In pressure and level transmitter selection, diaphragm material plays a critical role, especially under extreme working conditions such as strong corrosion, high temperature, and cryogenic environments. Proper material selection ensures the reliability, accuracy, and longevity of the transmitter.
1. Diaphragm Material Selection for Strong Acid and Strong Alkali Environments
1.1 Strong Acid Environments (e.g., Sulfuric Acid, Hydrochloric Acid, Nitric Acid)
Recommended diaphragm materials:
Tantalum: Excellent resistance to most strong acids, including sulfuric, nitric, and hydrochloric acids.
Hastelloy C276 / C22: Superior corrosion resistance against a wide range of aggressive chemicals, particularly oxidizing acids.
PTFE (Polytetrafluoroethylene): Outstanding chemical inertness and broad temperature resistance, though mechanical strength is lower.
Titanium: Good resistance to certain acid concentrations, especially oxidizing environments.
1.2 Strong Alkali Environments (e.g., NaOH, KOH)
Recommended diaphragm materials:
Inconel 625 / 600: High resistance to alkaline corrosion and mechanical strength.
316L Stainless Steel: Acceptable for moderate alkaline concentrations and lower temperatures.
PTFE / FEP (Fluorinated Ethylene Propylene): Exceptional chemical stability against strong alkalis.
2. Material Selection for High and Low Temperature Applications
2.1 High Temperature Environments (>150°C)
Recommended diaphragm materials:
Inconel 718, Hastelloy X: Excellent mechanical strength and corrosion resistance at elevated temperatures.
310S Stainless Steel: Suitable for temperatures up to 1100°C in non-corrosive environments.
PTFE: Maximum continuous operating temperature around 260°C; limited by mechanical strength.
PEEK (Polyetheretherketone): Suitable for applications up to 250°C with excellent chemical and mechanical performance.
Note: Sealing materials should be selected for high-temperature resilience.
2.2 Low Temperature Environments (< -50°C)
Recommended diaphragm materials:
304 / 316L Stainless Steel: Good low-temperature toughness down to approximately -196°C.
Inconel 625: Outstanding low-temperature mechanical properties.
Special Considerations:
Avoid materials prone to low-temperature brittleness.
Prefer face-centered cubic (FCC) structure metals.
Select low-temperature elastomers (such as FKM or FFKM) for sealing to prevent condensation or ice formation affecting diaphragm sensitivity.
3. Comprehensive Selection Recommendations
3.1 Coordinated Consideration of Corrosive Medium and Temperature
High-Temperature Strong Acid Environments:
Primary Choices: Hastelloy C276 + PTFE coating.
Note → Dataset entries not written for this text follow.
(* ===== verification/Anon.v ===== *)
(** * Anonymous slot assignment (pkg/ares/phase/anon)

    The participant's side of the onion shuffle, and the two phases that
    sequence it: [PhaseGShuffle] counts the peel rounds, [PhaseGVerify]
    assembles the ordered slot list and binds it to the signed submissions.
    The JSON codec, the signature key generator and the order of a range over a
    map are parameters. *)
From Stdlib Require Import ZArith NArith Lia String Ascii Strings.Byte.
From stdpp Require Import base gmap list strings pretty sorting.
From S2P Require Import Prelude Bytes.
From S2P Require Import GoFmt.
From S2P Require Import Sign.
From S2P Require Import Lineage.
From S2P Require Import Context.
From S2P Require Import Pipeline.
From S2P Require Import Runner.
From S2P Require Import Defaults.
From S2P Require Import RunnerSpec.
From S2P Require Import RunnerLineage.
From S2P Require Import Onion.

(** ** States and keys (states.go) *)

(** The participant list of these phases has a key of its own. *)
Definition anon_CtxParticipants : string := "anon.participants".
Definition CtxPeelRounds : string := "anon.peel_rounds".
Definition CtxAssembledSlotList : string := "anon.assembled_slot_list".
Definition RoleSlotSubmission : string := "slot-submission".
Definition MsgOnionBatch : string := "onion.batch".
Definition MsgPeelForward : string := "onion.peel_forward".
Definition MsgSlotSubmit : string := "slot.submit".
Definition bucketOnions : string := "anon.bucket.onions".
Definition bucketPeels : string := "anon.bucket.peels".
Definition bucketSlots : string := "anon.bucket.slots".

Definition AccumulatedOnions (c : SessionContext) : gmap string bytes := AccumulatedMessages bucketOnions c.

Record SlotEntry := { SlotIndex : Z; SlotDKPubHex : string }.

Definition anon_quorum (bucket : string) (c : SessionContext) : bool :=
  match TryGet asStrings anon_CtxParticipants c with
  | None => false
  | Some participants => QuorumReached bucket (Z.of_nat (length participants)) c
  end.

Section Phases.
Context {S : Type} `{Store S}.

(** ** The shuffle phase (shuffle.go) *)

Definition shuffle_OnMessage (msgType from : string) (payload : bytes) : M (HookState S) unit :=
  if String.eqb msgType MsgOnionBatch then modify_ctx (AccumulateMessage bucketOnions from payload)
  else if String.eqb msgType MsgPeelForward then modify_ctx (AccumulateMessage bucketPeels from payload)
  else ret tt.

Definition shuffle_Exit : M (HookState S) unit :=
  modify_ctx (fun c => ctx_Set CtxPeelRounds (AInt (Z.of_nat (size (AccumulatedMessages bucketPeels c)))) c).

Definition PhaseGShuffle : Phase S := {|
  Name := "anon-g-shuffle";
  Lifetime := LifetimePerSession; RunsAt := RunsAtInline;
  EntryState := StateGossip; ExitState := StateVerifying; InternalStates := [];
  ConsumedMessageTypes := [MsgOnionBatch; MsgPeelForward];
  Requires := [(anon_CtxParticipants, key_type "[]string" true [])];
  Provides := [(CtxPeelRounds, key_type "int" false [])];
  Enter := no_hook; OnMessage := shuffle_OnMessage;
  CheckComplete := anon_quorum bucketPeels; Exit := shuffle_Exit
|}.

(** ** The verification phase (verify.go) *)

Context (json_Unmarshal : bytes -> Outcome SlotEntry) (json_Marshal : list SlotEntry -> Outcome bytes).
Context (range : gmap string bytes -> list (string * bytes)).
Alternative Choices: Inconel 625 with suitable chemical protection layers.
Cost-Effective Option: 316L with additional PTFE lining (if corrosion is not extremely severe).
Strong Alkali with High Temperature:
Inconel 625 or PTFE-coated diaphragms are preferred for long-term reliability.
3.2 Cost and Feasibility
Pure Tantalum and Hastelloy materials are expensive and should be selected only when necessary.
PTFE linings offer excellent chemical resistance at significantly lower costs, though they may reduce mechanical robustness.
3.3 Validation and Testing
Laboratory chemical compatibility tests are recommended before final material selection.
Consider pressure and temperature cycling tests if the application involves frequent start-stops or extreme shifts.
4. Summary Table: Diaphragm Material Quick Reference
| Environment | Recommended Materials |
|---|---|
| Strong Acid | Tantalum, Hastelloy C276, PTFE |
| Strong Alkali | Inconel 625, 316L, PTFE |
| High Temperature (>150°C) | Inconel 718, Hastelloy X, PEEK |
| Low Temperature (<-50°C) | 304/316L Stainless Steel, Inconel 625 |
By carefully evaluating the type, concentration, temperature, and pressure conditions of the corrosive medium—along with budget and maintenance considerations—users can optimize diaphragm material selection to ensure the long-term reliability and accuracy of level and pressure transmitters.
(For detailed chemical resistance properties, please refer to dedicated corrosion resistance charts.)